A third way is using universal indicator liquid. Placing a single drop of the liquid in a substance will turn it a certain color. Again you would consult a scale to determine the pH number.

A fourth way of determining pH is to use either an Analog or Digital pH meter. Simply place it in the soil for a couple minutes and read the pH number.

Altering pH

Certain substances can be added to either raise or lower the pH of a soil.

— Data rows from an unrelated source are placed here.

(** C7.  During a call the configured keys that are in the record are
    processed in configured order, one at a time: for [LoadImaged] each key
    is handed over, the loader is invoked on the current value and the entry
    reassigned to the answer before the next key is looked at; for
    [SaveImaged] each key is handed over and the saver invoked on the value.
    - The history of the call, payloads left aside, is that sequence of steps
      for the present configured keys, completely if the call returns and up
      to some point if it raises.
    - The call has processed an initial part [ps] of the present configured
      keys, and the copy [d], the state of the service and the history with
      its payloads are exactly what processing [ps] in order gives.  If the
      call returns, [ps] is all of the present configured keys; if it raises
      a service error, that is the error that ended the processing; if it
      raises the missing-key error for [k], the keys before [k] are [ps]. *)
Theorem keys_processed_in_configured_order (ld : LoadImaged) (sv : SaveImaged)
    data reader σ rec :
  heap σ !! data = Some rec →
  (∃ t, trace (LoadImaged_call ld data reader σ).2 = trace σ ++ t
        ∧ shape <$> t `prefix_of`
            load_steps (present_keys rec (keys (LoadImaged_base ld)))
        ∧ match (LoadImaged_call ld data reader σ).1 with
          | Ok _ => shape <$> t = load_steps (present_keys rec (keys (LoadImaged_base ld)))
          | Raise _ => True
          end)
  ∧ (∃ t, trace (SaveImaged_call sv data σ).2 = trace σ ++ t
        ∧ shape <$> t `prefix_of`
            save_steps (present_keys rec (keys (SaveImaged_base sv)))
        ∧ match (SaveImaged_call sv data σ).1 with
          | Ok _ => shape <$> t = save_steps (present_keys rec (keys (SaveImaged_base sv)))
          | Raise _ => True
          end)
  ∧ (∃ d ps,
        heap σ !! d = None
        ∧ ps `prefix_of` present_keys rec (keys (LoadImaged_base ld))
        ∧ heap (LoadImaged_call ld data reader σ).2 !! d
          = Some (run_record (load_keys_in_order (_loader ld) reader d ps rec (world σ)))
        ∧ world (LoadImaged_call ld data reader σ).2
          = run_world (load_keys_in_order (_loader ld) reader d ps rec (world σ))
        ∧ trace (LoadImaged_call ld data reader σ).2
          = trace σ ++ run_events (load_keys_in_order (_loader ld) reader d ps rec (world σ))
        ∧ match (LoadImaged_call ld data reader σ).1 with
          | Ok d' =>
              d' = d ∧ ps = present_keys rec (keys (LoadImaged_base ld))
              ∧ run_error (load_keys_in_order (_loader ld) reader d ps rec (world σ)) = None
          | Raise (Delegated e) =>
              run_error (load_keys_in_order (_loader ld) reader d ps rec (world σ)) = Some e
          | Raise (KeyError k) =>
              allow_missing_keys (LoadImaged_base ld) = false
              ∧ run_error (load_keys_in_order (_loader ld) reader d ps rec (world σ)) = None
              ∧ rec !! k = None
              ∧ ∃ ks2, keys (LoadImaged_base ld) = ps ++ k :: ks2
          | Raise TypeError => False
          end)
  ∧ (∃ d ps,
        heap σ !! d = None
        ∧ ps `prefix_of` present_keys rec (keys (SaveImaged_base sv))
        ∧ heap (SaveImaged_call sv data σ).2 !! d
          = Some (run_record (save_keys_in_order (saver sv) ps rec (world σ)))
        ∧ world (SaveImaged_call sv data σ).2
          = run_world (save_keys_in_order (saver sv) ps rec (world σ))
        ∧ trace (SaveImaged_call sv data σ).2
          = trace σ ++ run_events (save_keys_in_order (saver sv) ps rec (world σ))
        ∧ match (SaveImaged_call sv data σ).1 with
          | Ok d' =>
              d' = d ∧ ps = present_keys rec (keys (SaveImaged_base sv))
              ∧ run_error (save_keys_in_order (saver sv) ps rec (world σ)) = None
          | Raise (Delegated e) =>
              run_error (save_keys_in_order (saver sv) ps rec (world σ)) = Some e
          | Raise (KeyError k) =>
              allow_missing_keys (SaveImaged_base sv) = false
              ∧ run_error (save_keys_in_order (saver sv) ps rec (world σ)) = None
              ∧ rec !! k = None
              ∧ ∃ ks2, keys (SaveImaged_base sv) = ps ++ k :: ks2
          | Raise TypeError => False
          end).
Proof.
  intros Hd. split_and!.
  - rewrite (LoadImaged_call_run _ _ _ _ rec Hd).
    destruct (load_loop_trace ld (allow_missing_keys (LoadImaged_base ld)) reader
      (fresh (dom (heap σ))) (keys (LoadImaged_base ld)) (after_copy σ rec) rec
      (after_copy_lookup σ rec)) as (t & Ht & Hpre & Hok).
    exists t. by destruct (for_key_in _ _ _ _ _) as [[[]|e] τ].
  - rewrite (SaveImaged_call_run _ _ _ rec Hd).
    destruct (save_loop_trace sv (allow_missing_keys (SaveImaged_base sv))
      (fresh (dom (heap σ))) (keys (SaveImaged_base sv)) (after_copy σ rec) rec
      (after_copy_lookup σ rec)) as (t & Ht & Hpre & Hok).
    exists t. by destruct (for_key_in _ _ _ _ _) as [[[]|e] τ].
  - rewrite (LoadImaged_call_run _ _ _ _ rec Hd).
    destruct (load_loop_in_order ld (allow_missing_keys (LoadImaged_base ld)) reader
      (fresh (dom (heap σ))) (keys (LoadImaged_base ld)) (after_copy σ rec) rec
      (after_copy_lookup σ rec)) as (ps & Hpre & Hh & Hw & Ht & Hout).
    exists (fresh (dom (heap σ))), ps.
    split; [apply fresh_not_allocated|]. split; [done|].
    by destruct (for_key_in _ _ _ _ _) as [[[]|[k| |e]] τ].
  - rewrite (SaveImaged_call_run _ _ _ rec Hd).
    destruct (save_loop_in_order sv (allow_missing_keys (SaveImaged_base sv))
      (fresh (dom (heap σ))) (keys (SaveImaged_base sv)) (after_copy σ rec) rec
      (after_copy_lookup σ rec)) as (ps & Hpre & Hh & Hw & Ht & Hout).
    exists (fresh (dom (heap σ))), ps.
    split; [apply fresh_not_allocated|]. split; [done|].
    by destruct (for_key_in _ _ _ _ _) as [[[]|[k| |e]] τ].
Qed.
(** X10: apart from its line in the access log, a health check leaves no
    trace.  Taking the GETs of /health out of any sequence of requests
    gives the state (standard output, library, calls) that the whole
    sequence gives when the server writes no access log for them, and the
    same outcomes for the other requests. *)
Theorem health_checks_leave_no_trace reqs s :
  reachable framework_routes s ->
  framework_claims framework_routes (lit "GET") (lit "/health") = false ->
  let health_check := asks (lit "GET") (lit "/health") in
  let others := filter (fun rq => negb (health_check rq)) reqs in
  let quiet := access_log_without access_log health_check in
  snd (uvicorn_run access_log others s) = snd (uvicorn_run quiet reqs s) /\
  fst (uvicorn_run access_log others s)
  = outcomes_without health_check reqs (fst (uvicorn_run quiet reqs s)).
Proof.
  intros R Hf. cbv zeta. revert s R.
  induction reqs as [|rq reqs IH]; intros s R; [now split|].
  cbn [filter uvicorn_run].
  destruct (handle_request rq s) as [o s1] eqn:E1.
  assert (R1 : reachable framework_routes s1).
  { change s1 with (snd (o, s1)). rewrite <- E1. now apply reach_request. }
  unfold outcomes_without.
  destruct (asks (lit "GET") (lit "/health") rq) eqn:Ht; cbn [negb].
  - assert (s1 = s).
    { change s1 with (snd (o, s1)). rewrite <- E1.
      now apply health_request_state. }
    subst s1.
    assert (W : write_access_log
                  (access_log_without access_log
                     (asks (lit "GET") (lit "/health"))) rq o s = s).
    { unfold write_access_log, access_log_without. rewrite Ht.
      destruct s as [g [out l cs]]; cbn. now rewrite List.app_nil_r. }
    rewrite W. destruct (IH s R) as [IH1 IH2].
    destruct (uvicorn_run _ reqs s) as [os s2].
    cbn [fst snd combine filter]. rewrite Ht. cbn [negb].
    now split.
  - assert (W : write_access_log
                  (access_log_without access_log
                     (asks (lit "GET") (lit "/health"))) rq o s1
                = write_access_log access_log rq o s1).
    { unfold write_access_log, access_log_without. now rewrite Ht. }
    rewrite W. cbn [uvicorn_run]. rewrite E1.
    destruct (IH (write_access_log access_log rq o s1)
                 (reach_output _ R1)) as [IH1 IH2].
    unfold outcomes_without in IH2.
    destruct (uvicorn_run access_log (filter _ reqs) _) as [os' s2'].
    destruct (uvicorn_run _ reqs _) as [os s2].
    cbn [fst snd combine filter map] in *. rewrite Ht. cbn [negb map snd].
    subst. now split.
Qed.
Definition store (s : State) (opcode ins a b val : Word)
  (assignable : pointer) : State * option ProtectionError :=
  if (1 <=? ins) && (ins <=? 11) then
    match assignable with
    | PNil => (s, None)
    | PReg _ => (assign s assignable val, None)
    | PRam index =>
        match protectionCheck (Protected s) index opcode a b with
        | Some err => (s, Some err)
        | None => (assign s assignable val, None)
        end
    end
  else (s, None).

Definition Step (s : State) : result (State * option ProtectionError) :=
  (* fetch *)
  let opcode := Ram s (reg s fPC) in
  let s := incPC s in
  (* decode *)
  let '(ins, a, b) := decodeOpcode opcode in
  '(a, assignable, s) <- translateOperand s a ;;
  '(b, _, s) <- translateOperand s b ;;
  (* execute *)
  '(val, s) <- execute s ins a b ;;
  (* store *)
  Ok (store s opcode ins a b val assignable).

(** ** Running programs *)

Definition zeroRegisters : Registers.t :=
  Registers.mk 0 0 0 0 0 0 0 0 0 0 0.

(** Backing memory that holds [words] from address 0 and zero elsewhere. *)
Definition ramOf (words : list Word) : Word -> Word :=
  fun i => if i <? 0 then 0 else nth (Z.to_nat i) words 0.

(** The zeroed initial state with a program at address 0. *)
Definition boot (words : list Word) : State :=
  mkState zeroRegisters (ramOf words) [].

(** [n] calls of [Step], stopping at the first error. *)
Fixpoint steps (n : nat) (s : State) : result (State * option ProtectionError) :=
  match n with
  | O => Ok (s, None)
  | S n' =>
      '(s1, err) <- Step s ;;
      match err with
      | Some _ => Ok (s1, err)
      | None => steps n' s1
      end
  end.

  • To raise pH (make more basic), add limestone, lime
  • To lower pH (make more acidic), add sulfur, aluminum sulfate, ammonium sulfate, ammonium nitrate


Pesticides

Chemical Pesticides

  • Organophosphate Pesticides - Affect nervous system by disrupting acetylcholine regulator. Toxic, not persistent in environment.
  • Carbamate Pesticides - Affect nervous system by disrupting acetylcholine regulator. Reversible, has several subgroups.
  • Organochlorine Insecticides - Removed from market due to health and environmental effects/persistence. (Chlorodane, DDT)
  • Pyrethoid Pesticides - Synthetic version of pyrethrin (found in chrysanthemums). Modified to increase stability. Can be toxic.

Biopesticides

  • Microbial - Microorganism as active ingredient. Commonly Bacillus thuringiensis (Bt).
  • Plant Incorporated Protectants - Gene insertion to code for pesticide production, often from Bt. Also called "PIP"
  • Biochemical - Non-toxic, naturally occurring. (Pheromones, scents for traps, etc.) Special committee in EPA for classification.


Biogeochemical Cycles

Cycle Description Picture
Carbon Cycle The cyclic movement of carbon in different chemical forms from the environment to organisms then back to the environment. Ccycle.jpg
Nitrogen Cycle The cyclic movement of nitrogen in different chemical forms from the environment to organisms and then back to the environment. Ncycle.jpg
Phosphorus Cycle The cycle that involves the uptake of phosphorus by organisms. Phosphorus in the environment is mainly found in rocks, but natural weathering processes can make it available to biological systems. Phosphorus is an essential nutrient for plants and animals in the form of the ions PO43- and HPO42- . (phosphate ion, hydrogen phosphate ion, respectively) It is a constituent of DNA-molecules and RNA-molecules, which store energy,(in the form of ATP and ADP) and of fats of cell membranes. (lipids) Pcycle.jpg


Periodic Table

It is a good idea to be familiar with the Periodic Table of the Elements. You will see the Latin abbreviations of the elements everywhere.


Sample Questions

  1. Given a fertilizer label of 10-15-10, write the percentage of nitrogen (N), potassium (K), and phosphorus (P).
  2. Given results of a tested soil, make recommendations of what fertilizers should be added to yield the largest amounts of vegetables, such as corn.
  3. Rate soil particles from smallest to largest: clay, loam, sand, silt.
  4. Name two benefits of adding lime to a soil.
  5. Upon being given three soil samples, identify which is clay, silt and sand.
  6. If a soil has a pH of 9.0, what should be added to it to obtain an pH of around 6.0–7.0?
  7. Define anion and cation.
  8. Nitrogen fixation can also occur due to lightning. What reaction is occurring?
  9. What does LTTD stand for? What kind of pollutants are targeted by LTTD?
  10. What element does red soil usually derive its color from?